> **Task**: In the listing below, the answer starts at the line that has "match body with" and stops after the line that has "(** What C8"; please repeat that part exactly and nothing more.

- - -

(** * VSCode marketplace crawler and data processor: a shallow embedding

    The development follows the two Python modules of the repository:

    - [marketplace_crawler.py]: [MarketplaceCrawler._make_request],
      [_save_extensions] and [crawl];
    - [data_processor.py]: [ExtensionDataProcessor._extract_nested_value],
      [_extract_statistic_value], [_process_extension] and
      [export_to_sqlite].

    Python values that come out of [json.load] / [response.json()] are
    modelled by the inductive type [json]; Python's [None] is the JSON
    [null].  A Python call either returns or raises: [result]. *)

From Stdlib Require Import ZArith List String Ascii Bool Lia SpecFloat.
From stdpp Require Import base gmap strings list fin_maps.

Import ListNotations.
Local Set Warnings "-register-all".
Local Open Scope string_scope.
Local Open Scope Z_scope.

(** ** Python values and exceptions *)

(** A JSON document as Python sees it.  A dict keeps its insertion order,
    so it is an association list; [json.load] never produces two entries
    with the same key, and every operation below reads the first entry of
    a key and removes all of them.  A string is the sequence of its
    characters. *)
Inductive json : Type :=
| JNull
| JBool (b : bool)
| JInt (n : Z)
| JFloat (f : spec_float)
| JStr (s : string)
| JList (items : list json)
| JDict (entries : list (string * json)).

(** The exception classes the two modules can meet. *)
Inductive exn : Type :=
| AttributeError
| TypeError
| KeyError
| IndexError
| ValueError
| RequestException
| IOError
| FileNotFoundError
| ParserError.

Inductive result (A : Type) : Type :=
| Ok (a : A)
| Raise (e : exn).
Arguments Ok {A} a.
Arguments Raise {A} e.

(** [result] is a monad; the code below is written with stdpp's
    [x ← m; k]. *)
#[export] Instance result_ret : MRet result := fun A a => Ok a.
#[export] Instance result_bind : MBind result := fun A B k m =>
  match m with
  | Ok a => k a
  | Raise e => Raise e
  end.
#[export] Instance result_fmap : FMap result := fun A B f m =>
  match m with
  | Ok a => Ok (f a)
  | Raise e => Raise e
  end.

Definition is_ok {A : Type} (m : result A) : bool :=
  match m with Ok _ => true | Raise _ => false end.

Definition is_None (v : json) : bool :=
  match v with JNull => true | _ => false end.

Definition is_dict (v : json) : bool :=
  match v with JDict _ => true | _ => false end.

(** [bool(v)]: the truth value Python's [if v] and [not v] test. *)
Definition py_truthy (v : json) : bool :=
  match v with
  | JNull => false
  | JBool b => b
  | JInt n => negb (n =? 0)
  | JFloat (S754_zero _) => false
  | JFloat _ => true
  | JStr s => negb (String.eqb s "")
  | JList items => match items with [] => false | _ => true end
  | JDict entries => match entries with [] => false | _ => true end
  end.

- - -

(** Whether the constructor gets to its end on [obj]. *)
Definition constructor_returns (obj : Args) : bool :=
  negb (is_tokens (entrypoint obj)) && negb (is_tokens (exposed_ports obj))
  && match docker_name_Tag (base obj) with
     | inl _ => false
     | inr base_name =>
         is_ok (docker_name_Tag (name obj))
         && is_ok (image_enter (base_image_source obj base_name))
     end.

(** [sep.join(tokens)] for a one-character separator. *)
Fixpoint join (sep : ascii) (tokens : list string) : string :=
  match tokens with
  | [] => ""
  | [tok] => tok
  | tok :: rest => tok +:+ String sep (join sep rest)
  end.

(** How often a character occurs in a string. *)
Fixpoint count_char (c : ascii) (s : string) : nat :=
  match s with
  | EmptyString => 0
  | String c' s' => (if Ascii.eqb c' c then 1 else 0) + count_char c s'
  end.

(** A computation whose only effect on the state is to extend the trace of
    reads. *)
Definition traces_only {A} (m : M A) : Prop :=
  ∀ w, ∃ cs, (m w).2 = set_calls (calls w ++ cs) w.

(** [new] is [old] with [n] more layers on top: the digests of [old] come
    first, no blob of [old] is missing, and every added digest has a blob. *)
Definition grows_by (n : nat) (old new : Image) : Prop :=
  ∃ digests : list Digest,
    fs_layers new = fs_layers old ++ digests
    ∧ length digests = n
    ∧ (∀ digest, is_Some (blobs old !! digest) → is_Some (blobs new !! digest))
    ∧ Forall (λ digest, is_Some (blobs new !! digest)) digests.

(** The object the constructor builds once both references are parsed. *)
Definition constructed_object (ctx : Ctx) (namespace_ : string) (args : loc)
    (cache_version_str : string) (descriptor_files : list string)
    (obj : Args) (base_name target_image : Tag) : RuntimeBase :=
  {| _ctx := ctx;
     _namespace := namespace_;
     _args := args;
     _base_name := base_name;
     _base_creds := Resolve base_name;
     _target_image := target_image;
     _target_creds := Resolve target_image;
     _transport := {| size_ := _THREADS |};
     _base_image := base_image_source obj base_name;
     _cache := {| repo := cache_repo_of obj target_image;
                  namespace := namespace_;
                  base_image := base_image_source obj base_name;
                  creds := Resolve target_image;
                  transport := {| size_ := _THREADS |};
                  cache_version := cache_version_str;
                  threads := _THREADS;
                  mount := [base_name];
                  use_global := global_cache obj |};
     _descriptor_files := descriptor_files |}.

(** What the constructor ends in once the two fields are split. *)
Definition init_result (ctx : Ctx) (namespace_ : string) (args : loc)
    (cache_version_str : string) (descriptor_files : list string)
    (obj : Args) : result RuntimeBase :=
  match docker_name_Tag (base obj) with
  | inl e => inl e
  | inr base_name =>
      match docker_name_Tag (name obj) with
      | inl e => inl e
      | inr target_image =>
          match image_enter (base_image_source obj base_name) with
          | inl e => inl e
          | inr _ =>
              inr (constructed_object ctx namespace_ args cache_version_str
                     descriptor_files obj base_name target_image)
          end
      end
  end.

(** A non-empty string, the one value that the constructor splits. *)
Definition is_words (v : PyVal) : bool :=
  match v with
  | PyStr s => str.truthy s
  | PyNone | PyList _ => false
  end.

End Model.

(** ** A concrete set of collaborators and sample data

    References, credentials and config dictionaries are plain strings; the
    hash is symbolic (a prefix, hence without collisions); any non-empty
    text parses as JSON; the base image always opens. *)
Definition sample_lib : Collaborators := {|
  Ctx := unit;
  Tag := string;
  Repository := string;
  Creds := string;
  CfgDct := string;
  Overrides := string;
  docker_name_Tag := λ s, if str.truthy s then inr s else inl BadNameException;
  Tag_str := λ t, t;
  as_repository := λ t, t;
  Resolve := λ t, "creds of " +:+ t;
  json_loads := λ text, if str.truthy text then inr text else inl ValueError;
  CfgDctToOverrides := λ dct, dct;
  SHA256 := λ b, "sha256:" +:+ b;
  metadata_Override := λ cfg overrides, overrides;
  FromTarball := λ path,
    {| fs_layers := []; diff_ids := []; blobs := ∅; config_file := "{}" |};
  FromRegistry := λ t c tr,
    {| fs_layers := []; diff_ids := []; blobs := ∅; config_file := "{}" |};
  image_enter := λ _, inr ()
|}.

- - -

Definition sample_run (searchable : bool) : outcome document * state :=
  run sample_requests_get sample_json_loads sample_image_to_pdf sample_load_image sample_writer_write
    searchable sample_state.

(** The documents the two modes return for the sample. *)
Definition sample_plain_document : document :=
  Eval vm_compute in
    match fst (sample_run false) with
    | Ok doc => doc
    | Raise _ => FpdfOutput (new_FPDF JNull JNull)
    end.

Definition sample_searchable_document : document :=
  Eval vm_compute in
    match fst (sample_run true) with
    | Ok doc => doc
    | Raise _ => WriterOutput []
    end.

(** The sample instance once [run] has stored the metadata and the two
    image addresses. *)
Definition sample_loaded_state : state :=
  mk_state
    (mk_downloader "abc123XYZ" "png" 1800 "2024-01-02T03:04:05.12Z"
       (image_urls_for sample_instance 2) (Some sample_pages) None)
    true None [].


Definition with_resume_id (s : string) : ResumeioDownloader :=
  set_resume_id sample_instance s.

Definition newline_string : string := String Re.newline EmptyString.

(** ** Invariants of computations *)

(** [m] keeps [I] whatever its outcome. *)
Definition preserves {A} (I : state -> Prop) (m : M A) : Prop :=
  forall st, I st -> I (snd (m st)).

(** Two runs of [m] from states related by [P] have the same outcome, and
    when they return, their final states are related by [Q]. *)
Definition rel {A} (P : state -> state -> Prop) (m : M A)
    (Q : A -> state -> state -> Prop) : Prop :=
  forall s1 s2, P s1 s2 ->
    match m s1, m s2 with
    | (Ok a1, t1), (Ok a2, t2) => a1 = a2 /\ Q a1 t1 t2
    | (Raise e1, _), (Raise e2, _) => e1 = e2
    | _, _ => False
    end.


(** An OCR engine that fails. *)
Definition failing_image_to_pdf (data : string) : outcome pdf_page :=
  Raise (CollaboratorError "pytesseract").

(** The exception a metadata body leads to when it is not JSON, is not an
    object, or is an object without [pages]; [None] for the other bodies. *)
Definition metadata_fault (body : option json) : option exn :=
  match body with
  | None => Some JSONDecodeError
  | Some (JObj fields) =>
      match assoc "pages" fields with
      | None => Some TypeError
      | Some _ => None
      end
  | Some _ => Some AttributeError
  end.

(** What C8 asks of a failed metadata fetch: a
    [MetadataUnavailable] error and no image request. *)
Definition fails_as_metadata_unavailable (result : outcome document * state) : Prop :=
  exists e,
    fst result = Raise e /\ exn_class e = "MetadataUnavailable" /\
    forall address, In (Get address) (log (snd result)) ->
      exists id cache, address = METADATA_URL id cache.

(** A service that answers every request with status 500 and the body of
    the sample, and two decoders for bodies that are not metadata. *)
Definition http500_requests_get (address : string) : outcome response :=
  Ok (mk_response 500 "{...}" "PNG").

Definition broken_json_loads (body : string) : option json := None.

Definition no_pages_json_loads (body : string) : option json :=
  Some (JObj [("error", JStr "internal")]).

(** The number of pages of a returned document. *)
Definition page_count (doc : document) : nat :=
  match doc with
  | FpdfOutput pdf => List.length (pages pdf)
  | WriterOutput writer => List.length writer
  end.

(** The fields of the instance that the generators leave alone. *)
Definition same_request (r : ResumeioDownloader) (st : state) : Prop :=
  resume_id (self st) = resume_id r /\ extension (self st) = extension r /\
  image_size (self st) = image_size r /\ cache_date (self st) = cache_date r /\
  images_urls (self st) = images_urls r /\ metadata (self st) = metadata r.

- - -

> **Result for this exercise**:
  match body with
  | None => Some JSONDecodeError
  | Some (JObj fields) =>
      match assoc "pages" fields with
      | None => Some TypeError
      | Some _ => None
      end
  | Some _ => Some AttributeError
  end.

(** What C8 asks of a failed metadata fetch: a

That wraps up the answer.